*STUDY MATERIAL*:
= Beginning of Section =

Record wf h : Prop := {
  wf_index k it : items h !! k = Some it -> queue h !! index it = Some k;
  wf_queue i k : queue h !! i = Some k -> exists it, items h !! k = Some it /\ index it = i;
  wf_key k it : items h !! k = Some it -> keyFunc (obj it) = Some k
}.

Lemma wf_present h k : wf h -> k ∈ queue h -> is_Some (objs h !! k).
Proof.
  intros Hwf [i Hi]%list_elem_of_lookup. destruct (wf_queue _ Hwf _ _ Hi) as (it&Hit&_).
  unfold objs. rewrite lookup_fmap, Hit. by eexists.
Qed.

Lemma lookup_view h i : wf h -> view h !! i = queue h !! i ≫= fun k => objs h !! k.
Proof. intros Hwf. apply lookup_omap_total. intros. by apply wf_present. Qed.

Lemma length_view h : wf h -> length (view h) = length (queue h).
Proof. intros Hwf. apply length_omap_total. intros. by apply wf_present. Qed.

Lemma lookup_view_Some h i o :
  wf h -> view h !! i = Some o <->
  exists k it, queue h !! i = Some k /\ items h !! k = Some it /\ obj it = o /\ index it = i.
Proof.
  intros Hwf. rewrite lookup_view by done. unfold objs. split.
  - intros (k&Hk&Ho)%bind_Some. rewrite lookup_fmap in Ho.
    destruct (wf_queue _ Hwf _ _ Hk) as (it&Hit&Hix). rewrite Hit in Ho. simplify_eq/=.
    by exists k, it.
  - intros (k&it&->&Hit&<-&_). simpl. by rewrite lookup_fmap, Hit.
Qed.

(** The map is determined by the view: an object is stored under its key. *)
Lemma objs_view h k o :
  wf h -> objs h !! k = Some o <-> o ∈ view h /\ keyFunc o = Some k.
Proof.
  intros Hwf. unfold objs. rewrite lookup_fmap, fmap_Some. split.
  - intros (it&Hit&->). split; [|by eapply wf_key].
    apply list_elem_of_lookup. exists (index it). apply lookup_view_Some; [done|].
    exists k, it. split; [by eapply wf_index|done].
  - intros ([i Hi]%list_elem_of_lookup & Hk).
    apply lookup_view_Some in Hi as (k'&it&Hq&Hit&<-&_); [|done].
    pose proof (wf_key _ Hwf _ _ Hit). exists it. by simplify_eq.
Qed.

Lemma objs_Permutation h h' : wf h -> wf h' -> view h' ≡ₚ view h -> objs h' = objs h.
Proof.
  intros Hwf Hwf' Hp. apply map_eq. intros k. apply option_eq. intros o.
  by rewrite !objs_view, Hp.
Qed.

Lemma view_swap h h' i j :
  wf h -> wf h' -> i < length (queue h) -> j < length (queue h) ->
  objs h' = objs h -> queue h' = lswap (queue h) i j -> view h' = lswap (view h) i j.
Proof.
  intros Hwf Hwf' Hi Hj Ho Hq. apply list_eq. intros k.
  rewrite lookup_view, Ho, Hq by done.
  rewrite !lookup_lswap by (rewrite ?length_view; done).
  rewrite !lookup_view by done. by repeat case_decide.
Qed.

Lemma setIndex_objs its k i its' :
  setIndex its k i = Some its' -> obj <$> its' = (obj <$> its : gmap string Obj).
Proof.
  unfold setIndex. intros (it&Hit&?)%bind_Some. simplify_eq.
  rewrite fmap_insert. simpl. apply insert_id. by rewrite lookup_fmap, Hit.
Qed.

Lemma Swap_wf h i j :
  wf h -> i < length (queue h) -> j < length (queue h) ->
  exists h', Swap h i j = Some h' /\ wf h' /\ view h' = lswap (view h) i j.
Proof.
  intros Hwf Hi Hj.
  apply lookup_lt_is_Some in Hi as Hi', Hj as Hj'. destruct Hi' as [ki Hki], Hj' as [kj Hkj].
  destruct (wf_queue _ Hwf _ _ Hki) as (iti&Hiti&Hixi).
  destruct (wf_queue _ Hwf _ _ Hkj) as (itj&Hitj&Hixj).
  assert (exists its its', setIndex (items h) kj i = Some its /\ setIndex its ki j = Some its' /\
    forall k it, its' !! k = Some it -> exists it0, items h !! k = Some it0 /\ obj it = obj it0 /\
      index it = if decide (k = ki) then j else if decide (k = kj) then i else index it0)
    as (its&its'&Hs&Hs'&Hix).
  { unfold setIndex. rewrite Hitj. bind_simpl.
    destruct (decide (ki = kj)) as [->|Hne].
    - do 2 eexists. split; [done|].
      split; [rewrite lookup_insert_eq; bind_simpl; done|]. intros k it. rewrite insert_insert_eq.
      repeat case_decide; subst; intros; simplify_map_eq; eauto.
    - do 2 eexists. split; [done|].
      split; [rewrite lookup_insert_ne, Hiti by done; bind_simpl; done|]. intros k it.
      repeat case_decide; subst; intros; simplify_map_eq; eauto. }
  assert (Hdom : forall k, is_Some (its' !! k) <-> is_Some (items h !! k)).
  { intros k. pose proof (setIndex_objs _ _ _ _ Hs) as E1.
    pose proof (setIndex_objs _ _ _ _ Hs') as E2.
    assert (E : obj <$> its' !! k = obj <$> items h !! k)
      by by rewrite <- !lookup_fmap, E2, E1.
    destruct (its' !! k), (items h !! k); simplify_eq/=; split; intros [? ?]; done. }
  unfold Swap. rewrite Hki, Hkj. bind_simpl. rewrite Hs. bind_simpl. rewrite Hs'. bind_simpl.
  set (h' := {| items := its'; queue := _ |}).
  assert (Hq : queue h' = lswap (queue h) i j) by (unfold lswap; by rewrite Hki, Hkj).
  assert (Hlk : forall k, queue h' !! k =
    if decide (k = j) then Some ki else if decide (k = i) then Some kj else queue h !! k).
  { intros k. rewrite Hq, lookup_lswap, Hki, Hkj by done. done. }
  assert (Hwf' : wf h').
  { split.
    - intros k it Hit. destruct (Hix _ _ Hit) as (it0&Hit0&_&->).
      pose proof (wf_index _ Hwf _ _ Hit0). rewrite Hlk.
      repeat case_decide; simplify_eq; try done; congruence.
    - intros p k Hp. rewrite Hlk in Hp.
      assert (is_Some (its' !! k)) as [it Hit].
      { apply Hdom. repeat case_decide; simplify_eq; try by eexists.
        destruct (wf_queue _ Hwf _ _ Hp) as (?&?&_). by eexists. }
      exists it. split; [done|]. destruct (Hix _ _ Hit) as (it0&Hit0&_&->).
      pose proof (wf_index _ Hwf _ _ Hit0).
      repeat case_decide; simplify_eq; try done; try congruence.
      all: by destruct (wf_queue _ Hwf _ _ Hp) as (?&?&?); simplify_eq.
    - intros k it Hit. destruct (Hix _ _ Hit) as (it0&Hit0&->&_). by eapply wf_key. }
  exists h'. split; [done|]. split; [done|]. apply view_swap; try done.
  unfold objs. simpl. by rewrite (setIndex_objs _ _ _ _ Hs'), (setIndex_objs _ _ _ _ Hs).
Qed.

Lemma Less_view h i j a b :
  wf h -> view h !! i = Some a -> view h !! j = Some b ->
  Less lessFunc h i j = Some (lessFunc a b).
Proof.
  intros Hwf (ki&iti&Hki&Hiti&<-&_)%lookup_view_Some (kj&itj&Hkj&Hitj&<-&_)%lookup_view_Some;
    [|done..].
  pose proof (lookup_lt_Some _ _ _ Hki). pose proof (lookup_lt_Some _ _ _ Hkj).
  unfold Less. rewrite decide_False by lia. rewrite Hki. bind_simpl.
  rewrite Hiti, Hkj. bind_simpl. by rewrite Hitj.
Qed.

(** [data] keeps the promise that the standard library's algorithm needs. *)
#[export, program] Instance data_Laws :
    @InterfaceLaws (data Obj) Obj (data_Interface lessFunc) lessFunc :=
  {| hInv := wf; hView := view |}.
Next Obligation. intros h Hwf. symmetry. by apply length_view. Qed.
Next Obligation. intros. by apply Less_view. Qed.
Next Obligation.
  intros h i j Hwf. rewrite length_view by done. by apply Swap_wf.
Qed.

Lemma Push_wf h k o :
  wf h -> keyFunc o = Some k -> items h !! k = None ->
  wf (Push h k o) /\ view (Push h k o) = view h ++ [o] /\ objs (Push h k o) = <[k := o]> (objs h).
Proof.
  intros Hwf Hk Hnone.
  assert (Hobjs : objs (Push h k o) = <[k := o]> (objs h)) by (unfold objs; simpl; by rewrite fmap_insert).
  assert (Hnot : k ∉ queue h).
  { intros Hin. destruct (wf_present _ _ Hwf Hin) as [? Ho].
    unfold objs in Ho. by rewrite lookup_fmap, Hnone in Ho. }
  split; [|split; [|done]].
  - split; simpl.
    + intros k' it Hit. destruct (decide (k' = k)) as [->|]; simplify_map_eq.
      * apply list_lookup_middle. done.
      * apply lookup_app_l_Some. by eapply wf_index.
    + intros i k' Hq. apply lookup_snoc_Some in Hq as [[Hi Hq]|[-> <-]]; simplify_map_eq; [|by eexists].
      rewrite lookup_insert_ne; [by apply (wf_queue _ Hwf)|].
      intros ->. apply Hnot. by eapply list_elem_of_lookup_2.
    + intros k' it Hit. destruct (decide (k' = k)) as [->|]; simplify_map_eq; [done|by eapply wf_key].
  - unfold view. rewrite Hobjs. simpl. rewrite omap_app. simpl.
    rewrite lookup_insert_eq. f_equal. apply list_omap_ext.
    apply Forall_Forall2_diag, list.Forall_forall. intros k' Hin.
    by rewrite lookup_insert_ne by (intros ->; done).
Qed.

Lemma setObj_wf h k it o :
  wf h -> keyFunc o = Some k -> items h !! k = Some it ->
  wf (setObj h k it o) /\ view (setObj h k it o) = <[index it := o]> (view h) /\
  objs (setObj h k it o) = <[k := o]> (objs h).
Proof.
  intros Hwf Hk Hit.
  assert (Hobjs : objs (setObj h k it o) = <[k := o]> (objs h)) by (unfold objs; simpl; by rewrite fmap_insert).
  assert (Hwf' : wf (setObj h k it o)).
  { split; simpl.
    - intros k' it' Hit'. destruct (decide (k' = k)) as [->|]; simplify_map_eq; by eapply wf_index.
    - intros i k' Hq. destruct (wf_queue _ Hwf _ _ Hq) as (it'&Hit'&<-).
      destruct (decide (k' = k)) as [->|]; simplify_map_eq; eauto.
    - intros k' it' Hit'. destruct (decide (k' = k)) as [->|]; simplify_map_eq; [done|by eapply wf_key]. }
  split; [done|]. split; [|done]. pose proof (wf_index _ Hwf _ _ Hit) as Hq.
  apply list_eq. intros i. rewrite lookup_view by done. simpl. rewrite Hobjs.
  destruct (decide (i = index it)) as [->|Hne].
  - rewrite Hq. simpl. rewrite lookup_insert_eq, list_lookup_insert_eq; [done|].
    rewrite length_view by done. by eapply lookup_lt_Some.
  - rewrite list_lookup_insert_ne, lookup_view by done.
    destruct (queue h !! i) as [k'|] eqn:Hi; [|done]. simpl.
    rewrite lookup_insert_ne; [done|]. intros <-.
    destruct (wf_queue _ Hwf _ _ Hi) as (?&?&?). by simplify_eq.
Qed.

Lemma PopLast_wf h l a :
  wf h -> view h = l ++ [a] ->
  exists h' k, PopLast h = Some (Some a, h') /\ wf h' /\ view h' = l /\
    keyFunc a = Some k /\ objs h !! k = Some a /\ objs h' = delete k (objs h).
Proof.
  intros Hwf Hv.
  assert (Hlen : length (queue h) = S (length l)).
  { rewrite <- length_view, Hv, length_app by done. simpl. lia. }
  assert (Ha : view h !! length l = Some a) by (rewrite Hv; by apply list_lookup_middle).
  apply lookup_view_Some in Ha as (k&it&Hq&Hit&<-&Hix); [|done].
  assert (Hlast : list.last (queue h) = Some k) by (rewrite last_lookup, Hlen; done).
  unfold PopLast. rewrite Hlast, Hit, Hlen. replace (S (length l) - 1) with (length l) by lia.
  set (h' := {| items := _; queue := _ |}). exists h', k.
  assert (Hobjs : objs h' = delete k (objs h)) by (unfold objs; simpl; by rewrite fmap_delete).
  assert (Hwf' : wf h').
  { split; simpl.
    - intros k' it' [Hne Hit']%lookup_delete_Some. pose proof (wf_index _ Hwf _ _ Hit') as Hq'.
      rewrite lookup_take_lt; [done|]. apply lookup_lt_Some in Hq' as Hlt.
      assert (index it' <> length l) by congruence. lia.
    - intros i k' (Hq'&Hi)%lookup_take_Some. destruct (wf_queue _ Hwf _ _ Hq') as (it'&Hit'&<-).
      exists it'. split; [|done]. rewrite lookup_delete_ne; [done|]. intros <-.
      assert (it' = it) as -> by congruence. lia.
    - intros k' it' [_ Hit']%lookup_delete_Some. by eapply wf_key. }
  split_and!; try done.
  - apply list_eq. intros i. rewrite lookup_view, Hobjs by done. simpl.
    destruct (decide (i < length l)) as [Hi|Hi].
    + rewrite lookup_take_lt by done.
      rewrite <- (lookup_app_l l [obj it]), <- Hv, lookup_view by done.
      destruct (queue h !! i) as [k'|] eqn:Hi'; [|done]. simpl.
      rewrite lookup_delete_ne; [done|]. intros <-.
      destruct (wf_queue _ Hwf _ _ Hi') as (?&?&?). simplify_eq. lia.
    + rewrite lookup_take_ge by lia. symmetry. apply lookup_ge_None. lia.
  - by eapply (wf_key h).
  - unfold objs. by rewrite lookup_fmap, Hit.
Qed.
End WellFormed.

(** ** The heap as a priority map *)
Section Spec.
Context {Obj : Type} (keyFunc : Obj -> option string) (lessFunc : Obj -> Obj -> bool).
Context `{!StrictWeak lessFunc}.
Implicit Types (h : Heap Obj) (o : Obj).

= End of Section =

Nothing should appear in the answer except the lines above from the line with "by rewrite !objs_view, Hp." through the line with "rewrite lookup_view, Ho, Hq by done.", both included, written out exactly.

*SOLUTION BELOW*:
  by rewrite !objs_view, Hp.
Qed.

Lemma view_swap h h' i j :
  wf h -> wf h' -> i < length (queue h) -> j < length (queue h) ->
  objs h' = objs h -> queue h' = lswap (queue h) i j -> view h' = lswap (view h) i j.
Proof.
  intros Hwf Hwf' Hi Hj Ho Hq. apply list_eq. intros k.
  rewrite lookup_view, Ho, Hq by done.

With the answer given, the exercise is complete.